# What you should do
In the entries below, find every line with "then" and copy it.

[Source records]
%%

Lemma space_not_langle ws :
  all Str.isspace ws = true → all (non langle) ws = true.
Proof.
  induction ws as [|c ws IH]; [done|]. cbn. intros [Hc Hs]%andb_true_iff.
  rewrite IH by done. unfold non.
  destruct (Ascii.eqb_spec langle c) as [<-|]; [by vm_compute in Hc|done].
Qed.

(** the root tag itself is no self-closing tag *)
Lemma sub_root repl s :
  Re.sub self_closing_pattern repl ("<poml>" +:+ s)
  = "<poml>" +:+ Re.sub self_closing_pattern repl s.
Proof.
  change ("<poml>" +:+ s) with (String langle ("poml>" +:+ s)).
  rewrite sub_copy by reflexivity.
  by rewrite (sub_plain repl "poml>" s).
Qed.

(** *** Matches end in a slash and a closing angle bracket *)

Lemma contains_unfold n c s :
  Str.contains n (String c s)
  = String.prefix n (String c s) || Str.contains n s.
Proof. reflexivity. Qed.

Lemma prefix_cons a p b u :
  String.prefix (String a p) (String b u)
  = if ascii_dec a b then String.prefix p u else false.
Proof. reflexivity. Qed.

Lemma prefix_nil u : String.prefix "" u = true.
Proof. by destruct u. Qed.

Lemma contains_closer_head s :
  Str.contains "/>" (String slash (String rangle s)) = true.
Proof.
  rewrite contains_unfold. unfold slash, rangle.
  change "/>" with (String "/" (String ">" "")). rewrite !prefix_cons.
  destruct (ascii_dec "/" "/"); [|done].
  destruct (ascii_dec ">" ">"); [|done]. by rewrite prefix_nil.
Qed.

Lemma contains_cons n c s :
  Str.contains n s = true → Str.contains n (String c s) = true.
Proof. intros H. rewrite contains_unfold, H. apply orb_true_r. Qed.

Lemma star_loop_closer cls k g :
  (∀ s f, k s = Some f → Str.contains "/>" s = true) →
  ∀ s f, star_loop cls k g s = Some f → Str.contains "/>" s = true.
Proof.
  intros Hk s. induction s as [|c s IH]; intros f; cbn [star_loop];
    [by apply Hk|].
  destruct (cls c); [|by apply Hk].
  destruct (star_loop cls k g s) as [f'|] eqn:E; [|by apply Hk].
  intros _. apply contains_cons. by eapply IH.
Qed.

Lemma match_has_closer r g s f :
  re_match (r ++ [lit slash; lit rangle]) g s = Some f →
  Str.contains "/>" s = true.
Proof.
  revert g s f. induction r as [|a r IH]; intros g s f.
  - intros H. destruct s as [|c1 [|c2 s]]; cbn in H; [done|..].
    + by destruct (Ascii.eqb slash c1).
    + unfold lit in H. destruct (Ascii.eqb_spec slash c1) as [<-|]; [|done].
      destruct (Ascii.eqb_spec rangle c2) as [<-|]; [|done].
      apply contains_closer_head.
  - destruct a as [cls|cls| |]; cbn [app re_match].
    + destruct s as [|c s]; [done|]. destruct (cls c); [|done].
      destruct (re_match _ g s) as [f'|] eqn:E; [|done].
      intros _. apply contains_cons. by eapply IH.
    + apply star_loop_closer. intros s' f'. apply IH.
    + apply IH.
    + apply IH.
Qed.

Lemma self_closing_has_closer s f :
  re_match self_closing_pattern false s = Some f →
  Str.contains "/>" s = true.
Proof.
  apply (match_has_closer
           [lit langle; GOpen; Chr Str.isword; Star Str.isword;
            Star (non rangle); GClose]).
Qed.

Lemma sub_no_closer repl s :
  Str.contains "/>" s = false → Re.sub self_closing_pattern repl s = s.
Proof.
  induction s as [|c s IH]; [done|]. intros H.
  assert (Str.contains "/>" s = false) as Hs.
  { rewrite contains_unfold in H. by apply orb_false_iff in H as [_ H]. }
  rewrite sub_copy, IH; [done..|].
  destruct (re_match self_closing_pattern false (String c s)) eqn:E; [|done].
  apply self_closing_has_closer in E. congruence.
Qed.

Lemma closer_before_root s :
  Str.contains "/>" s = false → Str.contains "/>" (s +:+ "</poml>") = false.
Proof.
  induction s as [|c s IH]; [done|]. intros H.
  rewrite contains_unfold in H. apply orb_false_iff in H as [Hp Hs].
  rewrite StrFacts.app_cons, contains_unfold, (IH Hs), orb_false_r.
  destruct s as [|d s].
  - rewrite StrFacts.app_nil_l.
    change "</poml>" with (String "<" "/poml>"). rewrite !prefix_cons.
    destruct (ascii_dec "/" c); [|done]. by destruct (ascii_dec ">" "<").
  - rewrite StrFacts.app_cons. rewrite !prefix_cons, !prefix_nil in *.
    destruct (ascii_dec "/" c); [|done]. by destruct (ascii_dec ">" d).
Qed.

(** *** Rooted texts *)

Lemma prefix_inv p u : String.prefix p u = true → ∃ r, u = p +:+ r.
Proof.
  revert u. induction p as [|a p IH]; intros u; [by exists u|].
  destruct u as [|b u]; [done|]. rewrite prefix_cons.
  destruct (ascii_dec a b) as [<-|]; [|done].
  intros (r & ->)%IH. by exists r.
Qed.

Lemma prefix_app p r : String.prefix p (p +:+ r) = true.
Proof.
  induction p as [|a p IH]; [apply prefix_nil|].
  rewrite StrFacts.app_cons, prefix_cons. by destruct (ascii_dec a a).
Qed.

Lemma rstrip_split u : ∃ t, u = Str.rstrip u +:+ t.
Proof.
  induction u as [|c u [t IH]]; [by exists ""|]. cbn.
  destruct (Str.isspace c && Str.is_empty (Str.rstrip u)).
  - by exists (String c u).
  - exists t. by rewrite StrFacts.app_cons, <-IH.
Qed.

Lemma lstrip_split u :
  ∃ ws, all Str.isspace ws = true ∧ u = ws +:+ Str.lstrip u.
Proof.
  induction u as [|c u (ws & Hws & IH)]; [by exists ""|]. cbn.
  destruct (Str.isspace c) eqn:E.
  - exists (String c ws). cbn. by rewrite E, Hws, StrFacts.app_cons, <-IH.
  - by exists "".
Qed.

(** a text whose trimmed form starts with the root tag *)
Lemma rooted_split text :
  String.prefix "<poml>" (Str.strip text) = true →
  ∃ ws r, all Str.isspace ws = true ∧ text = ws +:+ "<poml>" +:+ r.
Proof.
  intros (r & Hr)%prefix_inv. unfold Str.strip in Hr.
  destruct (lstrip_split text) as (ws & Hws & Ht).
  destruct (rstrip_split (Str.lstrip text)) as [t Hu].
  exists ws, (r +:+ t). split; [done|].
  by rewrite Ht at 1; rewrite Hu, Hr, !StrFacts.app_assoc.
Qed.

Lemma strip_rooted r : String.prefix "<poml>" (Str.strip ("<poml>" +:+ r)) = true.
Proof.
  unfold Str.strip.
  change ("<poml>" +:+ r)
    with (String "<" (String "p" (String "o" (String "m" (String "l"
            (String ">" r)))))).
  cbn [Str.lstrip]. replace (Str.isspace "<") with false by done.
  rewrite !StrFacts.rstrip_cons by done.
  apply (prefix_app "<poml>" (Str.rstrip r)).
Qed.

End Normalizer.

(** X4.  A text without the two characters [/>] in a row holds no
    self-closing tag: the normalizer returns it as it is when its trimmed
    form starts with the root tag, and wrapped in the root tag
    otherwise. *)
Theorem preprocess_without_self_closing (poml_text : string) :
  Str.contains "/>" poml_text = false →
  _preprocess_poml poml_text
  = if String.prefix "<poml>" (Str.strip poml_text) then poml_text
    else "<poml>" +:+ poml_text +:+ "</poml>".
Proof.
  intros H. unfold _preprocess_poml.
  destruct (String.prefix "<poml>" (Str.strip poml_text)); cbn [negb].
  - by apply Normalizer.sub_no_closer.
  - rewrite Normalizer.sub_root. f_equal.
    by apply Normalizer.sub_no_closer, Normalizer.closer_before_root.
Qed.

%%

# Result of this task
  = if ascii_dec a b then String.prefix p u else false.
  = if String.prefix "<poml>" (Str.strip poml_text) then poml_text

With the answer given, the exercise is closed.